Top of MATERIALS PROVIDED

Lemma bandwidth_markers_of_extracted_witness :
  emoji_for_down (Some (S754_finite false 6504482091504239 (-44))) = green.
Proof.
  refine (proj2 (proj1 (@bandwidth_markers_of_extracted
                          default_max_str_digits
                          "Downlink capacity: 369.737 Mbps"
                          (Metrics
                             (Some (S754_finite false 6504482091504239 (-44)))
                             None None "Unknown" None None) _)) _).
  - vm_compute. reflexivity.
  - eexists. split; [reflexivity|]. vm_compute. reflexivity.
Defined.

(** A two-threshold marker where less is better, on a number. *)
Lemma downward_marker (f : float) (lo hi : Z) (mark : string) :
  lo <= hi -> is_nonneg f ->
  mark = (if match compare_int f lo with Some Lt => true | _ => false end
          then green
          else if match compare_int f hi with
                  | Some (Lt | Eq) => true
                  | _ => false
                  end
               then yellow else red) ->
  (mark = green <-> lt_int f lo)
  /\ (mark = yellow <-> ge_int f lo /\ le_int f hi)
  /\ (mark = red <-> gt_int f hi).
Proof.
  intros Hlh Hf ->. destruct markers_distinct as (Dgy & Dgr & Dyr).
  destruct (@compare_int_nonneg f hi Hf) as [ch Hh].
  destruct (@compare_int_nonneg f lo Hf) as [cl Hl].
  assert (Hx : gt_int f hi -> ~ lt_int f lo)
    by (apply gt_int_not_lt; exact Hlh).
  unfold gt_int, ge_int, le_int, lt_int in *. rewrite Hh, Hl in *.
  destruct ch, cl; repeat split; intros;
    repeat match goal with
           | H : _ /\ _ |- _ => destruct H
           | H : _ \/ _ |- _ => destruct H
           end;
    try reflexivity; try congruence; auto;
    try (exfalso; apply Hx; reflexivity).
Qed.

(** For whatever the extractor returned, the latency marker of the
    summary line is green exactly below 50, yellow exactly from 50 to
    150, and red exactly above 150 or when the latency is absent. *)
Theorem latency_marker_of_extracted (lim : nat) (text : string)
    (r : metrics) :
  parse_network_quality lim text = Ok r ->
  (emoji_for_latency (latency_ms r) = green
   <-> exists f, latency_ms r = Some f /\ lt_int f 50)
  /\ (emoji_for_latency (latency_ms r) = yellow
      <-> exists f, latency_ms r = Some f /\ ge_int f 50 /\ le_int f 150)
  /\ (emoji_for_latency (latency_ms r) = red
      <-> latency_ms r = None
          \/ exists f, latency_ms r = Some f /\ gt_int f 150).
Proof.
  intros H. destruct markers_distinct as (Dgy & Dgr & Dyr).
  assert (Hd : forall f, latency_ms r = Some f -> valid f /\ is_nonneg f)
    by (intros f Hf; eapply parse_floats_valid; [exact H|auto]).
  destruct (latency_ms r) as [f|].
  - destruct (Hd f eq_refl) as [Hv Hn].
    destruct (@downward_marker f 50 150 (emoji_for_latency (Some f)))
      as (G & Y & R); [lia|exact Hn| |].
    { unfold emoji_for_latency.
      rewrite (@float_lt_threshold f 50 Hv) by (simpl; tauto).
      rewrite (@float_le_threshold f 150 Hv) by (simpl; tauto).
      reflexivity. }
    repeat split.
    + intros E. exists f. split; [reflexivity|apply G; exact E].
    + intros (f' & Hf & E). injection Hf as <-. apply G; exact E.
    + intros E. exists f. split; [reflexivity|apply Y; exact E].
    + intros (f' & Hf & E). injection Hf as <-. apply Y; exact E.
    + intros E. right. exists f. split; [reflexivity|apply R; exact E].
    + intros [E|(f' & Hf & E)]; [discriminate|].
      injection Hf as <-. apply R; exact E.
  - simpl. repeat split; try (intros E; congruence); auto.
    + intros (f & Hf & _). discriminate.
    + intros (f & Hf & _). discriminate.
Qed.
(* ===================================================================== *)
(** ** Idempotence of the webhook *)

(** C1: once an operation identifier has been processed with success, a
    second valid delivery with the same identifier is answered with the same
    200 response and leaves the store as it is; the store then holds exactly
    one payment with that identifier, exactly one audit entry for it, and
    the balance of the payer has grown by the amount once. *)
Theorem post_idempotent (data : Webhook.t) (now : Z) (s s1 : Store) :
  reachable s ->
  already_processed (Webhook.operation_id data) s = false ->
  post data now s = (s1, ok_response) ->
  forall (again : Webhook.t) (later : Z),
    is_valid again = true ->
    Webhook.operation_id again = Webhook.operation_id data ->
    post again later s1 = (s1, ok_response)
    /\ snd (post again later s1) = snd (post data now s)
    /\ List.length (payments_with (Webhook.operation_id data) (fst (post again later s1))) = 1%nat
    /\ List.length (logs_of_operation (Webhook.operation_id data) (fst (post again later s1))) = 1%nat
    /\ balance_of (Webhook.payer_inn data) (fst (post again later s1))
       = balance_of (Webhook.payer_inn data) s + Webhook.amount data.
Proof.
  intros Hreach Hnew Hpost again later Hvalid' Hop.
  pose proof (reachable_ok _ Hreach) as Hok.
  pose proof (post_outcome data now s Hok) as Hout. rewrite Hpost in Hout.
  inversion Hout as [| | |s0 o Hvalid _ Hstart Hfit]; subst; try congruence.
  destruct (applied_start _ _ _ _ Hok Hstart) as (Hok0 & Hone & Hpay & Hlogs & Hbal).
  assert (Hnew0 : already_processed (Webhook.operation_id data) s0 = false)
    by (unfold already_processed in *; now rewrite Hpay).
  assert (Hsecond : post again later (credited data now o s0)
                    = (credited data now o s0, ok_response)).
  { apply post_duplicate; [assumption|]. rewrite Hop. apply credited_already_processed. }
  rewrite Hsecond, Hpost. cbn [fst snd].
  split; [reflexivity|]. split; [reflexivity|].
  rewrite credited_payments_with by assumption.
  rewrite credited_logs_of_operation by assumption.
  split; [reflexivity|]. split; [reflexivity|].
  unfold balance_of at 1. rewrite credited_balance by assumption. now rewrite Hbal.
Qed.

Lemma post_idempotent_witness :
  post sample 101 (fst (post sample 100 empty_store))
  = (fst (post sample 100 empty_store), ok_response)
  /\ balance_of "1234567890" (fst (post sample 101 (fst (post sample 100 empty_store))))
     = 14500000.
Proof.
  destruct (post_idempotent sample 100 empty_store (fst (post sample 100 empty_store))
              reachable_empty eq_refl eq_refl sample 101 eq_refl eq_refl)
    as (H1 & _ & _ & _ & H5).
  split; [exact H1 | exact H5].
Defined.

(* ===================================================================== *)
(** ** The race on the operation identifier *)

(** C2, on the code: two deliveries of [sample] pass the duplicate check on
    the empty store; the first commits; the transaction of the second then
    fails on the unique constraint of [operation_id] and the sender gets a
    500 with the error, not the 200 of a duplicate. *)
Theorem post_race_answers_500 :
  already_processed (Webhook.operation_id sample) empty_store = false
  /\ post_interleaved sample 101 empty_store (fst (post sample 100 empty_store))
     = (fst (post sample 100 empty_store),
        mkResponse HTTP_500_INTERNAL_SERVER_ERROR (Some (IntegrityError "operation_id")))
  /\ post sample 101 (fst (post sample 100 empty_store))
     = (fst (post sample 100 empty_store), ok_response).
Proof. repeat split. Qed.
Lemma config_cancelAllRequests t : config (cancelAllRequests t).2 = config t.
Proof.
  unfold cancelAllRequests. fold cancel_one.
  destruct (enableMetrics (config t)); simpl; apply config_fold_cancel.
Qed.

Lemma config_retryRequest_begin t m now : config (retryRequest_begin t m now).2 = config t.
Proof.
  unfold retryRequest_begin.
  destruct (negb (truthy (prop "id" m))); [done |].
  destruct (prop "id" m) as [id |]; [| done].
  destruct (map_get id (pending t)) as [pr |]; [| done].
  by destruct (maxRetries pr <=? retries pr)%Z.
Qed.

Lemma config_retryRequest_sent t id pr sent :
  config (retryRequest_sent t id pr sent).2 = config t.
Proof. by destruct sent as [[] | e]. Qed.

Lemma config_step t ev : config (step t ev) = config t.
Proof.
  destruct ev; cbn [step].
  - unfold trackRequest.
    destruct (negb (truthy (prop "id" msg))); [done |].
    destruct (prop "id" msg) as [id |]; [| done].
    destruct (map_has id (pending t)); [done |].
    by destruct (enableMetrics (config t)).
  - unfold handleResponse, updateMetrics.
    destruct (negb (truthy (prop "id" response))); [done |].
    destruct (prop "id" response) as [id |]; [| done].
    destruct (map_get id (pending t)) as [pr |]; [| done].
    destruct (enableMetrics (config t)), (prop "error" response) as [e |];
      try destruct (truthy (Some e)); done.
  - unfold fire_timer. destruct (list_find _ _) as [[i [h' [id d]]] |]; [| done].
    unfold handleTimeout. simpl.
    destruct (map_get id (pending t)); [| done].
    by destruct (enableMetrics (config t)).
  - apply config_retryRequest_begin.
  - apply config_retryRequest_sent.
  - unfold retryRequest. pose proof (config_retryRequest_begin t originalMessage now) as Hb.
    destruct (retryRequest_begin t originalMessage now) as [[pr | e] t']; simpl in *; [| done].
    by rewrite config_retryRequest_sent.
  - apply config_cancelRequest.
  - apply config_cancelAllRequests.
  - unfold cleanupStaleRequests.
    generalize (map fst (filter (fun e : json * PendingRequest =>
                                   defaultTimeout (config t) * 2 < now - timestamp e.2)
                           (pending t))).
    intros ids. revert t. induction ids as [| id ids IH]; intros t; simpl; [done |].
    by rewrite IH, config_cancelRequest.
  - done.
  - unfold shutdown. by rewrite config_cancelAllRequests.
Qed.

Lemma run_config cfg evs : config (run cfg evs) = cfg.
Proof.
  induction evs as [| ev evs IH] using rev_ind; [done |].
  by rewrite run_snoc, config_step.
Qed.

Lemma run_unique cfg evs : unique_ids (run cfg evs).
Proof.
  induction evs as [| ev evs IH] using rev_ind; [constructor |].
  rewrite run_snoc. by apply unique_step.
Qed.

Lemma gauge_delete t id pr f S' T' :
  unique_ids t -> map_get id (pending t) = Some pr ->
  gauge (mkTracker (config t) (map_delete id (pending t))
           (mkMetrics (pendingRequests (metrics t) - 1) (f 1%nat) (f 2%nat) (f 3%nat)
              (requestCounts (metrics t)))
           S' T' (cleanupTimer t) (next_handle t) (next_promise t) (next_obj t)
           (settled t))
  = gauge t.
Proof.
  intros Hu Hget. unfold gauge. simpl.
  rewrite (length_map_delete_unique id pr (pending t) Hu Hget). lia.
Qed.

Lemma gauge_cancelRequest t id :
  unique_ids t -> enableMetrics (config t) = true ->
  gauge (cancelRequest t id).2 = gauge t.
Proof.
  intros Hu Hm. unfold cancelRequest.
  destruct (map_get id (pending t)) as [pr |] eqn:Hget; [| done].
  rewrite Hm. unfold gauge. simpl.
  rewrite (length_map_delete_unique id pr (pending t) Hu Hget). lia.
Qed.

Lemma gauge_cleanupStaleRequests t now :
  unique_ids t -> enableMetrics (config t) = true ->
  gauge (cleanupStaleRequests t now) = gauge t.
Proof.
  unfold cleanupStaleRequests.
  generalize (map fst (filter (fun e : json * PendingRequest =>
                                 defaultTimeout (config t) * 2 < now - timestamp e.2)
                         (pending t))).
  intros ids. revert t. induction ids as [| id ids IH]; intros t Hu Hm; simpl; [done |].
  rewrite IH.
  - by apply gauge_cancelRequest.
  - by apply unique_cancelRequest.
  - by rewrite config_cancelRequest.
Qed.

Lemma gauge_cancelAllRequests t :
  enableMetrics (config t) = true -> gauge (cancelAllRequests t).2 = 0.
Proof. intros Hm. unfold cancelAllRequests. rewrite Hm. done. Qed.

Lemma gauge_retryRequest_begin t m now :
  gauge t <= gauge (retryRequest_begin t m now).2.
Proof.
  unfold retryRequest_begin.
  destruct (negb (truthy (prop "id" m))); [done |].
  destruct (prop "id" m) as [id |]; [| done].
  destruct (map_get id (pending t)) as [pr |] eqn:Hget; [| done].
  destruct (maxRetries pr <=? retries pr)%Z; unfold gauge; simpl.
  - pose proof (length_map_delete id (pending t)). lia.
  - rewrite length_map_set. unfold map_has. rewrite Hget. lia.
Qed.

Lemma gauge_retryRequest_sent t id pr sent :
  gauge t <= gauge (retryRequest_sent t id pr sent).2.
Proof.
  unfold retryRequest_sent. destruct sent as [[] | e]; unfold gauge; simpl.
  - rewrite length_map. lia.
  - pose proof (length_map_delete id (pending t)). lia.
Qed.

Bottom of MATERIALS PROVIDED

EXERCISE OBJECTIVE
Find the word "assumption" in the entries above and gather every line that holds it.

ANSWER AREA
  { apply post_duplicate; [assumption|]. rewrite Hop. apply credited_already_processed. }
  rewrite credited_payments_with by assumption.
  rewrite credited_logs_of_operation by assumption.
  unfold balance_of at 1. rewrite credited_balance by assumption. now rewrite Hbal.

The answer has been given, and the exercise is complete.